Lines where the string "dest" appears are to be copied from the entries below.
** Opening Task material block **
(** * The desktop duplication sample: tsf, its typesafe printf
    replacement, and the capture class

    A shallow embedding of [tsf.cpp] / [tsf.h]: the fast integer formatter,
    the growable [StackBuffer], the directive retyping of
    [fmt_output_with_snprintf], the scanner [fmt_core] and the template
    [fmt]; and of [WinDesktopDup.cpp]: [Initialize], [Close] and
    [CaptureNext] over the calls they make into Windows.  The properties
    of the specification that were checked against them follow, and then
    further properties of the code. *)

From Stdlib Require Import ZArith Lia List Bool Ascii String.
From Stdlib Require Import Decimal Hexadecimal DecimalString HexadecimalString.
From Stdlib Require Import DecimalFacts DecimalPos DecimalN DecimalZ.
From Stdlib Require Import HexadecimalFacts HexadecimalPos HexadecimalN.
From stdpp Require Import base option list gmap.

Local Open Scope char_scope.
Local Open Scope Z_scope.

(* ===================================================================== *)
(** * Part I. Definitions *)
(* ===================================================================== *)

(** ** Machine integers

    Every C integer is a [Z] together with the wrap-around of its type. *)

Record TInt := { width : Z; is_signed : bool }.
(** * synth: the sequencer, the sawtooth oscillator, the low-pass filter and
      the circular sample buffer of [main.cpp], embedded and verified.

    Integers of the program are modelled as [Z] with the wrap-around of
    their C++ type written out ([size_t] is 64 bits wide, [unsigned] 32).
    Operations whose C++ behaviour is undefined (a copy outside its array,
    a division by zero, an out-of-range float to integer conversion) return
    [None]. *)

From Stdlib Require Import ZArith List Bool Lia Reals Lra.
From Stdlib Require Import Floats.SpecFloat.
Import ListNotations.

Local Open Scope Z_scope.

(** ** Machine integers *)

Definition wrap32 (z : Z) : Z := z mod 2 ^ 32.
Definition wrap64 (z : Z) : Z := z mod 2 ^ 64.

(** [size_t] arithmetic. *)
Definition uadd (a b : Z) : Z := wrap64 (a + b).
Definition usub (a b : Z) : Z := wrap64 (a - b).

Definition size_max : Z := 2 ^ 64.

(** [int16_t] bounds of <climits>. *)
Definition SHRT_MAX : Z := 32767.
Definition SHRT_MIN : Z := -32768.

Definition in_int16 (z : Z) : Prop := SHRT_MIN <= z <= SHRT_MAX.

(** ** A small error monad for undefined behaviour *)

Definition bind {A B : Type} (m : option A) (k : A -> option B) : option B :=
  match m with
  | Some a => k a
  | None => None
  end.

Notation "x <- m ;; k" := (bind m (fun x => k))
  (at level 61, m at next level, right associativity).
Notation "' p <- m ;; k" := (bind m (fun x => match x with p => k end))
  (at level 61, p pattern, m at next level, right associativity).

(** ** Arrays and [std::copy] *)

Definition len {A : Type} (l : list A) : Z := Z.of_nat (length l).

(** The elements [from, to) of an array; reading outside it is undefined. *)
Definition slice {A : Type} (l : list A) (from to : Z) : option (list A) :=
  if (0 <=? from) && (from <=? to) && (to <=? len l)
  then Some (firstn (Z.to_nat (to - from)) (skipn (Z.to_nat from) l))
  else None.

(** Store [data] into [dest] from index [at_]; storing outside [dest] is
    undefined. *)
Definition blit {A : Type} (data dest : list A) (at_ : Z) : option (list A) :=
  if (0 <=? at_) && (at_ + len data <=? len dest)
  then Some (firstn (Z.to_nat at_) dest ++ data
             ++ skipn (Z.to_nat (at_ + len data)) dest)
  else None.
** Closing Task material block **
[Solution to this exercise]:
(** Store [data] into [dest] from index [at_]; storing outside [dest] is
Definition blit {A : Type} (data dest : list A) (at_ : Z) : option (list A) :=
  if (0 <=? at_) && (at_ + len data <=? len dest)
  then Some (firstn (Z.to_nat at_) dest ++ data
             ++ skipn (Z.to_nat (at_ + len data)) dest)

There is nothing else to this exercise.